The real problem here is that the rail authority sees “communication” and “outreach” as methods of getting their project built. Not made better, but built with a minimum of nay saying and criticism.

For instance, take this Feb. 14 e-mail that CalWatchdog obtained, which Van Ark sent to public relations sub-contractor Jo Linda Thompson, who also directs a mammoth group of companies – many of which hold high-speed rail contracts – that promote the bullet train project. It’s very simple, not very romantic, but still quite a Valentine: “Trust that you are also helping to ensure that the labor are out in full force to flood any negative contributors,” Van Ark wrote.

This is true communication and outreach, as seen by the people bringing you high-speed rail. Outreach is making sure the voices advocating bullet trains drown out those bringing up issues like cost, eminent domain, noise and potential ridership.
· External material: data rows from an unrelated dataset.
Lemma GetAllOffers_purges_witness :
  ∃ r s', Database_GetAllOffers sampleSpoilt = (Done r, s') ∧ dbWf s' ∧ offersIn s' = offersIn sampleSpoilt ∧
  (∀ k, (∃ v, contents OfferTable sampleSpoilt !! k = Some v ∧ decOffer v = None) ∨
     contents OfferTable s' !! k = contents OfferTable sampleSpoilt !! k ∧
     contents SwapTable s' !! k = contents SwapTable sampleSpoilt !! k) ∧
  ∀ l, r = Ok l → l ≡ₚ snd <$> map_to_list (offersIn sampleSpoilt) ∧
    ∀ k v, contents OfferTable sampleSpoilt !! k = Some v → decOffer v = None →
      contents OfferTable s' !! k = None ∧ contents SwapTable s' !! k = None.
Proof. apply (GetAllOffers_purges sampleSpoilt). apply sampleSpoilt_wf. Defined.

(** The record of an unfinished swap is lost with its spoilt offer. *)
Example spoilt_offer_takes_its_swap :
  swapsIn sampleSpoilt !! repeat Byte.x07 32 = Some (sampleInfo XMRLocked) ∧
  swapsIn (Database_GetAllOffers sampleSpoilt).2 !! repeat Byte.x07 32 = None.
Proof. split; reflexivity. Qed.
Definition checkContract (txHash : Hash) : prog MS (result unit) :=
  txp <-? mapErr (Wrapf "failed to get newSwap transaction by hash") (extS (TransactionByHash txHash)) ;;
  addr <- getS swapCreatorAddr ;;
  if negb (bool_decide (txTo txp.1 = Some addr)) then done (Err errInvalidETHLockedTransaction)
  else
  receipt <-? mapErr (Wrapf "failed to get receipt for New transaction") (extS (WaitForReceipt txHash)) ;;
  if rcStatus receipt =? 0 then done (Err errLockTxReverted)
  else
  match findNewLog (rcLogs receipt) with
  | None => done (Err errCannotFindNewLog)
  | Some event =>
      id <- getS contractSwapID ;;
      if negb (bool_decide (evSwapID event = id)) then done (Err errUnexpectedSwapID)
      else
      ours <- derefS secp256k1Pub ;;
      if negb (bool_decide (evClaimKey event = Secp256k1_Keccak256 ours))
      then done (Err (errorf "contract claim key is not expected"))
      else
      theirs <- derefS xmrtakerSecp256K1PublicKey ;;
      if negb (bool_decide (evRefundKey event = Secp256k1_Keccak256 theirs))
      then done (Err (errorf "contract refund key is not expected"))
      else
      swap <- derefS contractSwap ;;
      if negb (bool_decide (swAsset swap = evAsset event))
      then done (Err (errorf "swap asset is not expected"))
      else if negb (swValue swap =? evValue event)
      then done (Err (errorf "swap value and event value don't match"))
      else
      i <- readS ;;
      expectedAmount <-? getEthAssetAmount (iExpectedAmount i) (swAsset swap) ;;
      expected <- pure (EthAssetAmount_BigInt expectedAmount) ;;
      if negb (swValue swap =? expected) then done (Err (errorf "swap value is not expected"))
      else done (Ok tt)
  end.

(** The timeouts are stored in the swap and, by reference, in its [Info]. *)
Definition setTimeouts (a b : Z) : prog MS unit :=
  modS (setT1 (timeUnix a)) ;;;
  modS (setT2 (timeUnix b)) ;;;
  l <- getS info ;;
  onSys (updateInfo (SetTimeouts (Some (timeUnix a)) (Some (timeUnix b))) l).

Definition checkAndSetTimeouts (a b : Z) : prog MS (result unit) :=
  setTimeouts a b ;;;
  if bool_decide (Env = Development) then done (Ok tt)
  else
    expectedTimeout <- pure (SwapTimeoutFromEnv Env) ;;
    let allowableTimeDiff := expectedTimeout / 20 in
    x1 <- getS t1 ;;
    x2 <- getS t2 ;;
    if negb (timeSub x2 x1 =? expectedTimeout) then done (Err errInvalidT2)
    else
      now <- extS Now ;;
      if allowableTimeDiff <? durationAbs (timeSub (now + expectedTimeout) x1)
      then done (Err errInvalidT1)
      else done (Ok tt).

Definition setContract (address : Address) : prog MS (result unit) :=
  modS (setSwapCreatorAddr address) ;;;
  _ <-? extS (NewSwapCreator address) ;;
  extS (SenderSetSwapCreator address) ;;;
  done (Ok tt).

(** ** Locking the XMR *)

Definition lockFunds (amount : Decimal) : prog MS (result unit) :=
  takerSpend <- derefS xmrtakerPublicSpendKey ;;
  takerView <- derefS xmrtakerPrivateViewKey ;;
  ours <- derefS pubkeys ;;
  let xmrtakerPublicKeys := NewPublicKeyPair takerSpend (Public takerView) in
  swapDestAddr <- pure (PublicKeyPair_Address (SumSpendAndViewKeys xmrtakerPublicKeys ours) Env) ;;
  _ <-? extS XMRGetBalance ;;
  _ <-? mapErr (Wrapf "failed to set next expected event to EventContractReadyType")
          (setNextExpected EventContractReadyType) ;;
  extS (XMRTransfer swapDestAddr amount MinSpendConfirmations).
Thompson certainly got the message. The next day, she sent an e-mail to more than 100 people – including public relations consultant Donna Lucas, who in my Feb. 16, 2011 story “The Cost Of Fighting Bullet Trains” denied having anything to do with the state’s high-speed rail project – asking them to help spread the bullet train gospel at an upcoming transportation hearing in Fresno that apparently had little to do with high-speed rail. “[W]e need some positive energy here!” she wrote.

True public outreach is about more than simply gathering “energy” – it’s about giving worried residents and skeptics honest, uncomfortable explanations about where exactly their money is going, where the train tracks will run and how exactly the trains will operate. Voice of OC seemed to recognize this, and asked the rail authority about it. Given the authority’s past behavior, deputy executive director Jeff Barker’s response is not at all surprising.

“We don’t have a lot of answers that people want right now because of this early stage the project is at,” Barker said.